[Collected data]
------------------------------------------------------------------------

(** * Sahyogi: prompt construction and response normalisation

    A shallow embedding of the two services of the repository,
    [generate_analogy.py] (class [LocalAnalogyService] and the endpoint
    [generate_local_analogy]) and [personalized_exercise.py] (class
    [PersonalizedExerciseService] and the endpoint
    [generate_personalized_exercises]), followed by the properties that the
    specification states about them.

    Conventions of the embedding.
    - A Python [str] is a [string]: the sequence of the bytes of its UTF-8
      encoding.  Searching, slicing, splitting on a newline and JSON
      scanning act on ASCII delimiters and are the same on code points and
      on UTF-8 bytes.  [strip] removes the white space of Unicode, each
      character by its encoding.  [lower] puts in lower case the characters
      whose lower case holds an ASCII letter; the services only search a
      lower-cased text for ASCII words or compare it with one.
    - The decoder of [json] depends on two limits of the interpreter that
      runs it, the longest integer literal that [int] converts and the
      depth of nesting that the call stack has room for: they are the
      fields of [Json.Interpreter], and the properties hold for every
      value of them.
    - A Python value built from JSON, or a [dict] handed to a caller, is a
      [pyval]; a [dict] keeps its insertion order.
    - The hosted model is an oracle: the answer to the n-th request is a
      function of n and of the prompt.  A computation threads the log of the
      prompts sent so far and returns a value or raises an exception, of
      which only the message, [str(e)], is kept. *)

From Stdlib Require Import String Ascii List ZArith Lia Bool DecimalString.
Import ListNotations.
Local Open Scope list_scope.
Local Open Scope string_scope.

(* ===================================================================== *)
(** ** Python strings *)
(* ===================================================================== *)

Module PyStr.

Definition DQ : ascii := "034"%char.
Definition LF : ascii := "010"%char.

(** The string of one line feed. *)
Definition nl : string := String LF "".

(** A string of one double quote, and a quoted string. *)
Definition dq : string := String DQ "".
Definition quoted (s : string) : string := dq ++ s ++ dq.

Definition code (c : ascii) : Z := Z.of_N (N_of_ascii c).

Definition in_range (lo hi : Z) (c : ascii) : bool :=
  ((lo <=? code c) && (code c <=? hi))%Z.

Definition byte (n : Z) : ascii := ascii_of_N (Z.to_N n).

(** The UTF-8 encoding of a code point (a lone surrogate takes the
    three-byte form). *)
Definition utf8 (uni : Z) : string :=
  if (uni <? 128)%Z then String (byte uni) ""
  else if (uni <? 2048)%Z then
    String (byte (192 + uni / 64)) (String (byte (128 + uni mod 64)) "")
  else if (uni <? 65536)%Z then
    String (byte (224 + uni / 4096))
      (String (byte (128 + (uni / 64) mod 64))
         (String (byte (128 + uni mod 64)) ""))
  else
    String (byte (240 + uni / 262144))
      (String (byte (128 + (uni / 4096) mod 64))
         (String (byte (128 + (uni / 64) mod 64))
            (String (byte (128 + uni mod 64)) ""))).
Definition listed_script_unit (c : N) : bool :=
  hangul_unit c || kana_unit c || cjk_unified_unit c || cyrillic_unit c.

(** *** Prompt builder *)

Definition nl : jsstring := [10%N].
Definition dq : jsstring := [34%N].

Definition constructEnglishSEOPrompt (originalTitle contentExcerpt : jsstring)
  : jsstring :=
  trim
    (nl
     ++ lit "Based on the original title and content excerpt of the following blog post:" ++ nl
     ++ lit "Original Title: " ++ dq ++ originalTitle ++ dq ++ nl
     ++ lit "Content Excerpt: " ++ dq ++ contentExcerpt ++ dq ++ nl
     ++ nl
     ++ lit "Please generate an SEO-optimized title (around 50-70 characters) and a meta description (around 100-160 characters)." ++ nl
     ++ nl
     ++ lit "Respond in the following format, using these exact labels. Do not include any other conversation or explanations:" ++ nl
     ++ lit "SEO Title: [Your suggested SEO title here]" ++ nl
     ++ lit "Meta Description: [Your suggested meta description here]" ++ nl
     ++ nl
     ++ lit "If it's difficult to generate a better title, you can use or slightly modify the original title." ++ nl).

(** *** Response parser *)

(** Matching one unit under the [i] flag against an ASCII pattern unit:
    both are canonicalised by upper-casing, and a non-ASCII unit never
    canonicalises to an ASCII one. *)
Definition ci_eqb (c p : N) : bool := (upper_ascii c =? upper_ascii p)%N.

Fixpoint ci_prefix (pat s : jsstring) {struct pat} : bool :=
  match pat, s with
  | [], _ => true
  | p :: pat', c :: s' => ci_eqb c p && ci_prefix pat' s'
  | _ :: _, [] => false
  end.

(** Leftmost occurrence of a literal under the [i] flag: the text before
    it and the text after it. *)
Fixpoint find_ci (pat s : jsstring) : option (jsstring * jsstring) :=
  if ci_prefix pat s then Some ([], skipn (length pat) s)
  else match s with
       | [] => None
       | c :: r =>
           match find_ci pat r with
           | Some (before, after) => Some (c :: before, after)
           | None => None
           end
       end.

Definition title_label : jsstring := lit "SEO Title:".
Definition description_label : jsstring := lit "Meta Description:".

(** The first [match] of the parser: the title label, a lazy dot-star
    group, then either a newline with the description label or [$], flags
    [is].  Reduced to its capture group: at the leftmost label the lazy
    group (which, under [s], also crosses newlines) stops at the first place
    where a newline and the description label follow, and otherwise runs to
    the end; the match never fails once the label is there. *)
Definition match_title (text : jsstring) : option jsstring :=
  match find_ci title_label text with
  | None => None
  | Some (_, rest) =>
      Some (match find_ci (nl ++ description_label) rest with
            | Some (captured, _) => captured
            | None => rest
            end)
  end.

(** The second [match] of the parser: the description label, then a
    greedy dot-star group anchored at [$], flags [is].  Reduced to its
    capture group: everything after the leftmost label. *)
Definition match_description (text : jsstring) : option jsstring :=
  match find_ci description_label text with
  | None => None
  | Some (_, rest) => Some rest
  end.

(** The [replace] of the fallback branch (title label, lazy dot-star,
    then a newline or [$], flags [is], replaced by the empty string): the
    first label and what follows it up to and including the next newline
    are removed. *)
Definition remove_title_line (text : jsstring) : jsstring :=
  match find_ci title_label text with
  | None => text
  | Some (before, rest) =>
      before ++ match find_ci nl rest with
                | Some (_, after) => after
                | None => []
                end
  end.

(** The quote-stripping idiom that follows each assignment. *)
Definition unquote (s : jsstring) : jsstring :=
  if startsWith s dq && endsWith s dq then substring s 1 (length s - 1)
  else s.

(** [m && m[1] && m[1].trim()] *)
Definition captured (m : option jsstring) : bool :=
  match m with
  | Some group => truthy group && truthy (trim group)
  | None => false
  end.

Definition group1 (m : option jsstring) : jsstring :=
  match m with Some group => group | None => [] end.

Definition parseEnglishSEOResponse
    (responseText : option jsstring) (originalTitle : jsstring) : SEOData :=
  let unparsed :=
    {| title := Some originalTitle; description := None; keywords := None |} in
  match responseText with
  | None => unparsed
  | Some responseText =>
      if negb (truthy responseText) then unparsed
      else
        let titleMatch := match_title responseText in
        let seoTitle :=
          if captured titleMatch then unquote (trim (group1 titleMatch))
          else originalTitle in
        let descriptionMatch := match_description responseText in
        let seoDescription :=
          if captured descriptionMatch then
            Some (unquote (trim (group1 descriptionMatch)))
          else if negb (is_Some_b titleMatch) && truthy (trim responseText) then
            let cleanedResponse := trim (remove_title_line responseText) in
            if truthy cleanedResponse then
              if str_eqb seoTitle originalTitle then
                Some (unquote (substring cleanedResponse 0 160))
              else None
            else None
          else None in
        {| title := Some seoTitle;
           description := seoDescription;
           keywords := None |}
  end.

(** *** Orchestration *)

(** What a JavaScript computation ends in: a value or a thrown exception
    (for an [async] function: a fulfilled or a rejected promise). *)
Inductive exn := TypeError | Raised (reason : jsstring).

Inductive outcome (A : Type) :=
| Ret (a : A)
| Throw (e : exn).
Arguments Ret {A} a.
Arguments Throw {A} e.

Definition bind {A B} (m : outcome A) (k : A -> outcome B) : outcome B :=
  match m with
  | Ret a => k a
  | Throw e => Throw e
  end.

(** [try { body } catch (error) { handler }] *)
Definition try_catch {A} (body : outcome A) (handler : exn -> outcome A)
  : outcome A :=
  match body with
  | Ret a => Ret a
  | Throw e => handler e
  end.

#[global] Instance outcome_ret : MRet outcome := @Ret.
#[global] Instance outcome_bind : MBind outcome :=
  fun A B k m => bind m k.

(** The values the text-generation pipeline may hand back.  For an object
    only the property the code reads is kept; reading it may itself throw
    (an accessor). *)
#[warnings="-register-all"]
Inductive value :=
| VUndefined
| VNull
| VBool (b : bool)
| VNum (z : Z)
| VStr (s : jsstring)
| VObj (generated_text : outcome value)
| VArr (items : list value).

(** [(v as any).generated_text]: a [TypeError] on [undefined] and [null],
    [undefined] on a value without the property. *)
Definition get_generated_text (v : value) : outcome value :=
  match v with
  | VUndefined | VNull => Throw TypeError
  | VObj generated_text => generated_text
  | VBool _ | VNum _ | VStr _ | VArr _ => Ret VUndefined
  end.

(** [typeof v === "string"] *)
Definition is_string (v : value) : bool :=
  match v with VStr _ => true | _ => false end.

(** The assignment to [generatedText : string | undefined]. *)
Definition as_text (v : value) : option jsstring :=
  match v with VStr s => Some s | _ => None end.

(** The external collaborator: [pipeline(task, model)] resolves to a
    generator or rejects; the generator, called with the prompt and the two
    token bounds, resolves to a value or rejects. *)
Definition generator := jsstring -> Z -> Z -> outcome value.
Definition pipeline_fn := jsstring -> jsstring -> outcome generator.

(** A destructuring default [{ x = d } = config]: [d] is used only when
    the property is [undefined]. *)
Definition destructure {A} (property : option A) (d : A) : A :=
  match property with Some v => v | None => d end.

(** [v || d] on an optional string and on an optional number. *)
Definition or_string (v : option jsstring) (d : jsstring) : jsstring :=
  match v with
  | Some s => if truthy s then s else d
  | None => d
  end.

Definition or_number (v : option Z) (d : Z) : Z :=
  match v with
  | Some z => if (z =? 0)%Z then d else z
  | None => d
  end.

(** [content.split(/\s+/).filter(Boolean).length] *)
Definition wordCount (content : jsstring) : Z :=
  Z.of_nat (length (List.filter truthy (split_ws content))).

(** The two-armed [if] that fills [generatedText]. *)
Definition extract_text (outputs : value) : outcome (option jsstring) :=
  match outputs with
  | VArr items =>
      match items with
      | first :: _ =>
          probe ← get_generated_text first;
          if is_string probe then
            text ← get_generated_text first;
            Ret (as_text text)
          else Ret None
      | [] => Ret None
      end
  | _ =>
      probe ← get_generated_text outputs;
      if is_string probe then
        text ← get_generated_text outputs;
        Ret (as_text text)
      else Ret None
  end.

(** [content.split(/\s+/).slice(0, max).join(" ")] *)
Definition contentExcerpt (content : jsstring) (max : Z) : jsstring :=
  join [32%N] (slice0 (split_ws content) max).

(** The body of the [try] block of [markdownToSEO]. *)
Definition attempt (pipeline : pipeline_fn)
    (modelName originalTitle contentExcerpt : jsstring)
  : outcome (option SEOData) :=
  generator ← pipeline (lit "text2text-generation") modelName;
  let prompt := constructEnglishSEOPrompt originalTitle contentExcerpt in
  outputs ← generator prompt 15%Z 120%Z;
  generatedText ← extract_text outputs;
  match generatedText with
  | Some text =>
      if truthy text then
        Ret (Some (parseEnglishSEOResponse (Some text) originalTitle))
      else Ret None
  | None => Ret None
  end.
Lemma put_frame_db w w' : db w' = db w -> put_frame u w w'.
Proof.
  intros Hdb. unfold put_frame. rewrite !(stored_db w w' _ Hdb).
  split; [done|]. reflexivity.
Qed.

End PutFrame.

Section PutEffects.

Lemma kept_set_fields (m x : doc) :
  kept m x (Mongo.set_fields (delete "_id" (delete "id" m)) x).
Proof.
  unfold kept, Mongo.set_fields. split; [|split].
  - apply lookup_union_r. rewrite lookup_delete_ne by done.
    apply lookup_delete_eq.
  - apply lookup_union_r. apply lookup_delete_eq.
  - intros k Hk. apply lookup_union_r.
    rewrite !lookup_delete_None. auto.
Qed.

Lemma update_first_kept f (m : doc) (c : collection) :
  Forall2 (kept m) c
    (Mongo.update_first f (Mongo.set_fields (delete "_id" (delete "id" m))) c).
Proof.
  induction c as [|x c IH]; simpl; [constructor|].
  destruct (Mongo.matches f x).
  - constructor; [apply kept_set_fields | reflexivity].
  - constructor; [reflexivity | done].
Qed.

Lemma updateOne_frame f (m : doc) w r w1 :
  Mongo.updateOne_set "contacts" f (delete "_id" (delete "id" m)) w = (r, w1) ->
  put_frame m w w1.
Proof.
  unfold Mongo.updateOne_set. intros H.
  apply call_inv in H as [[Hdb _]|(d & d' & o' & Hd & Hop & Hd')].
  { by apply put_frame_db. }
  injection Hop as _ <- _. unfold put_frame.
  rewrite !(stored_Some _ _ _ Hd'), !(stored_Some _ _ _ Hd).
  rewrite coll_insert_ne by done. split; [done|].
  rewrite coll_insert_eq. apply update_first_kept.
Qed.

Lemma findOne_db name f w r w1 :
  Mongo.findOne name f w = (r, w1) -> db w1 = db w.
Proof. unfold Mongo.findOne. apply call_read. Qed.

Lemma put_effect id b w : put_frame (JS.spread b) w (put id b w).2.
Proof.
  unfold put. apply try_catch_rel; try apply _. intros r w'.
  unfold put_body. destruct (JS.parseInt id) as [|n]; [by apply ret_rel|].
  apply bind_rel; try apply _; [by apply getDb_rel|]. intros [] w1 r1 w2 _.
  apply bind_rel; try apply _.
  { intros r2 w3 H. by apply put_frame_db, (findOne_db _ _ _ _ _ H). }
  intros [c|] w3 r2 w4 _; [|by apply ret_rel].
  apply bind_rel; try apply _; [by apply getDb_rel|]. intros [] w5 r3 w6 _.
  apply bind_rel; try apply _; [by apply updateOne_frame|].
  intros [] w7 r4 w8 _.
  apply bind_rel; try apply _; [by apply getDb_rel|]. intros [] w9 r5 w10 _.
  apply bind_rel; try apply _.
  { intros r6 w11 H. by apply put_frame_db, (findOne_db _ _ _ _ _ H). }
  intros updated w11 r6 w12 _. by apply ret_rel.
Qed.

End PutEffects.

Section DeleteEffects.

Global Instance delete_frame_refl : Reflexive delete_frame.
Proof. by intros w. Qed.

Global Instance delete_frame_trans : Transitive delete_frame.
Proof.
  intros w1 w2 w3 [H1 H2] [H3 H4]. split; [congruence | by etrans].
Qed.

Lemma delete_frame_db w w' : db w' = db w -> delete_frame w w'.
Proof.
  intros Hdb. unfold delete_frame. by rewrite !(stored_db w w' _ Hdb).
Qed.

Lemma delete_first_sublist f (c : collection) :
  (Mongo.delete_first f c).1 `sublist_of` c.
Proof.
  induction c as [|x c IH]; simpl; [done|].
  destruct (Mongo.matches f x); simpl.
  - by apply sublist_cons.
  - destruct (Mongo.delete_first f c) as [c' k]. simpl in *.
    by apply sublist_skip.
Qed.

Lemma deleteOne_frame f w r w1 :
  Mongo.deleteOne "contacts" f w = (r, w1) -> delete_frame w w1.
Proof.
  unfold Mongo.deleteOne. intros H.
  apply call_inv in H as [[Hdb _]|(d & d' & o' & Hd & Hop & Hd')].
  { by apply delete_frame_db. }
  pose proof (delete_first_sublist f (coll d "contacts")) as Hsub.
  destruct (Mongo.delete_first f (coll d "contacts")) as [c' k].
  injection Hop as _ <- _. unfold delete_frame.
  rewrite !(stored_Some _ _ _ Hd'), !(stored_Some _ _ _ Hd).
  rewrite coll_insert_ne by done. by rewrite coll_insert_eq.
Qed.

Lemma delete_effect id w : delete_frame w (delete_one id w).2.
Proof.
  unfold delete_one. apply try_catch_rel; try apply _. intros r w'.
  unfold delete_body. destruct (JS.parseInt id) as [|n]; [by apply ret_rel|].
  apply bind_rel; try apply _; [by apply getDb_rel|]. intros [] w1 r1 w2 _.
  apply bind_rel; try apply _; [by apply deleteOne_frame|].
  intros k w3 r2 w4 _. destruct (k =? 0); by apply ret_rel.
Qed.

End DeleteEffects.

(** * The sequence of created ids *)

Section Sequence.

(** A request either leaves the counters alone and creates nothing, or
    moves the contacts counter one up; a 201 response carries the new
    value. *)
Lemma handle_sequence r w :
  (stored (handle r w).2 "counters" = stored w "counters" /\
   status (handle r w).1 <> 201) \/
  (exists k, last_sequence w = Some k /\
             last_sequence (handle r w).2 = Some (k + 1) /\
             (status (handle r w).1 = 201 ->
              (handle r w).1 = json 201 (VObj {[ "id" := VNum (k + 1) ]}))).
Proof.
  destruct r as [|id|b|id b|id].
  1, 2, 4, 5: left; split.
  - apply stored_db, get_all_db.
  - destruct (handle_status GET_all w) as [H|[[_ [b [=]]]|[[H|[H|H]] _]]];
      rewrite H; done.
  - apply stored_db, get_one_db.
  - destruct (handle_status (GET id) w) as [H|[[_ [b [=]]]|[[H|[H|H]] _]]];
      rewrite H; done.
  - apply (put_effect id b w).
  - destruct (handle_status (PUT id b) w) as [H|[[_ [b' [=]]]|[[H|[H|H]] _]]];
      rewrite H; done.
  - apply (delete_effect id w).
  - destruct (handle_status (DELETE id) w) as [H|[[_ [b [=]]]|[[H|[H|H]] _]]];
      rewrite H; done.
  - simpl. destruct (post b w) as [resp w'] eqn:E. simpl.
    apply post_cases in E
      as [(Hs & _ & Hc)|(k & Hk & Hk' & [[Hs _]|(c & -> & _)])].
    + by left.
    + right. exists k. split; [done|]. split; [done|]. rewrite Hs. done.
    + right. exists k. done.
Qed.

Lemma created_cons resp resps :
  created (resp :: resps) =
    if decide (status resp = 201)
    then JS.get (body resp) "id" :: created resps
    else created resps.
Proof.
  unfold created. rewrite filter_cons. by destruct (decide _).
Qed.

Lemma serve_cons r rs w :
  serve (r :: rs) w =
    ((handle r w).1 :: (serve rs (handle r w).2).1,
     (serve rs (handle r w).2).2).
Proof.
  simpl. destruct (handle r w) as [resp w1]. simpl.
  by destruct (serve rs w1).
Qed.

Lemma serve_created rs : forall w,
  exists ns : list Z,
    created (serve rs w).1 = (fun n => Some (VNum n)) <$> ns /\
    StronglySorted Z.lt ns /\
    match last_sequence w with
    | Some k => Forall (Z.lt k) ns
    | None => ns = []
    end.
Proof.
  induction rs as [|r rs IH]; intros w.
  { exists []. split; [done|]. split; [constructor|].
    destruct (last_sequence w); [constructor | done]. }
  rewrite serve_cons. simpl. rewrite created_cons.
  destruct (IH (handle r w).2) as (ns & Hns & Hsorted & Hbound).
  destruct (handle_sequence r w) as [[Hc Hs]|(k & Hk & Hk' & Hresp)].
  - rewrite decide_False by done. exists ns. split; [done|]. split; [done|].
    by rewrite <- (last_sequence_stored _ _ Hc).
  - rewrite Hk. rewrite Hk' in Hbound.
    assert (Forall (Z.lt k) ns) as Hk_lt.
    { eapply Forall_impl; [exact Hbound|]. intros n Hn. simpl in Hn. lia. }
    destruct (decide (status (handle r w).1 = 201)) as [H201|H201].
    + exists ((k + 1) :: ns). rewrite (Hresp H201). simpl.
      split; [by rewrite lookup_singleton_eq, Hns|].
      split; [by constructor|]. constructor; [lia | done].
    + exists ns. done.
Qed.

End Sequence.

(** Two contacts created on an empty database, with a fetch in between. *)
Example created_ids_sample :
  created (serve [POST (Some (VObj ada)); GET "1"; POST (Some (VObj ada))] fresh).1
  = [Some (VNum 1); Some (VNum 2)].
Proof. vm_compute. reflexivity. Qed.

(** * The handlers on a healthy world *)

Section Healthy.

Lemma healthy_mk d o : healthy (mkWorld (Some d) [] o).
Proof. split; [by eexists | done]. Qed.

Lemma getNextSequence_healthy w k :
  healthy w -> last_sequence w = Some k ->
  exists w', getNextSequence "contacts" w = (Ok (Some (VNum (k + 1))), w') /\
             healthy w'.
Proof.
  intros [[d Hd] Hf] Hk. unfold getNextSequence, bind.
  rewrite (getDb_connected w d Hd). unfold Mongo.findOneAndUpdate_inc.
  rewrite (call_healthy _ w d Hd Hf).
  pose proof (find_inc_contacts (coll d "counters")) as Hinc.
  unfold last_sequence in Hk. rewrite (stored_Some _ _ _ Hd) in Hk.
  destruct (Mongo.find_inc _ _ _ _) as [[new c']|msg]; [|congruence].
  destruct Hinc as (k' & Hk1 & Hnew & _).
  assert (k' = k) as -> by congruence.
  eexists. unfold ret. rewrite Hnew. split; [reflexivity|].
  apply healthy_mk.
Qed.

Lemma insertOne_healthy (x : doc) w :
  healthy w ->
  exists w', Mongo.insertOne "contacts" x w = (Ok tt, w') /\ healthy w'.
Proof.
  intros [[d Hd] Hf]. unfold Mongo.insertOne.
  rewrite (call_healthy _ w d Hd Hf).
  destruct (x !! "_id"); eexists; (split; [reflexivity | apply healthy_mk]).
Qed.

Lemma post_healthy (b : value) w k :
  healthy w -> last_sequence w = Some k -> complete b = true ->
  exists w', post (Some b) w = (json 201 (VObj {[ "id" := VNum (k + 1) ]}), w') /\
             healthy w'.
Proof.
  intros Hw Hk Hb.
  assert (b <> VNull) as Hnull by (intros ->; discriminate).
  unfold post, try_catch. rewrite (post_body_test b Hnull), Hb.
  destruct (getNextSequence_healthy w k Hw Hk) as (w1 & Hseq & Hw1).
  unfold bind at 1. rewrite Hseq.
  destruct Hw1 as [[d1 Hd1] Hf1].
  unfold bind at 1. rewrite (getDb_connected w1 d1 Hd1).
  destruct (insertOne_healthy
    (JS.object [("id", Some (VNum (k + 1))); ("firstName", JS.get b "firstName");
                ("lastName", JS.get b "lastName"); ("email", JS.get b "email");
                ("favoriteColor", JS.get b "favoriteColor");
                ("birthday", JS.get b "birthday")]) w1)
    as (w2 & Hins & Hw2); [by split; eauto|].
  unfold bind. rewrite Hins. unfold ret. eauto.
Qed.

------------------------------------------------------------------------

Task to complete =>
Reproduce the lines of the entries above from the one with "probe ← get_generated_text outputs;" to the one with "Forall2 (kept m) c", both included, exactly and without any other line.

Output of the exercise =>
      probe ← get_generated_text outputs;
      if is_string probe then
        text ← get_generated_text outputs;
        Ret (as_text text)
      else Ret None
  end.

(** [content.split(/\s+/).slice(0, max).join(" ")] *)
Definition contentExcerpt (content : jsstring) (max : Z) : jsstring :=
  join [32%N] (slice0 (split_ws content) max).

(** The body of the [try] block of [markdownToSEO]. *)
Definition attempt (pipeline : pipeline_fn)
    (modelName originalTitle contentExcerpt : jsstring)
  : outcome (option SEOData) :=
  generator ← pipeline (lit "text2text-generation") modelName;
  let prompt := constructEnglishSEOPrompt originalTitle contentExcerpt in
  outputs ← generator prompt 15%Z 120%Z;
  generatedText ← extract_text outputs;
  match generatedText with
  | Some text =>
      if truthy text then
        Ret (Some (parseEnglishSEOResponse (Some text) originalTitle))
      else Ret None
  | None => Ret None
  end.
Lemma put_frame_db w w' : db w' = db w -> put_frame u w w'.
Proof.
  intros Hdb. unfold put_frame. rewrite !(stored_db w w' _ Hdb).
  split; [done|]. reflexivity.
Qed.

End PutFrame.

Section PutEffects.

Lemma kept_set_fields (m x : doc) :
  kept m x (Mongo.set_fields (delete "_id" (delete "id" m)) x).
Proof.
  unfold kept, Mongo.set_fields. split; [|split].
  - apply lookup_union_r. rewrite lookup_delete_ne by done.
    apply lookup_delete_eq.
  - apply lookup_union_r. apply lookup_delete_eq.
  - intros k Hk. apply lookup_union_r.
    rewrite !lookup_delete_None. auto.
Qed.

Lemma update_first_kept f (m : doc) (c : collection) :
  Forall2 (kept m) c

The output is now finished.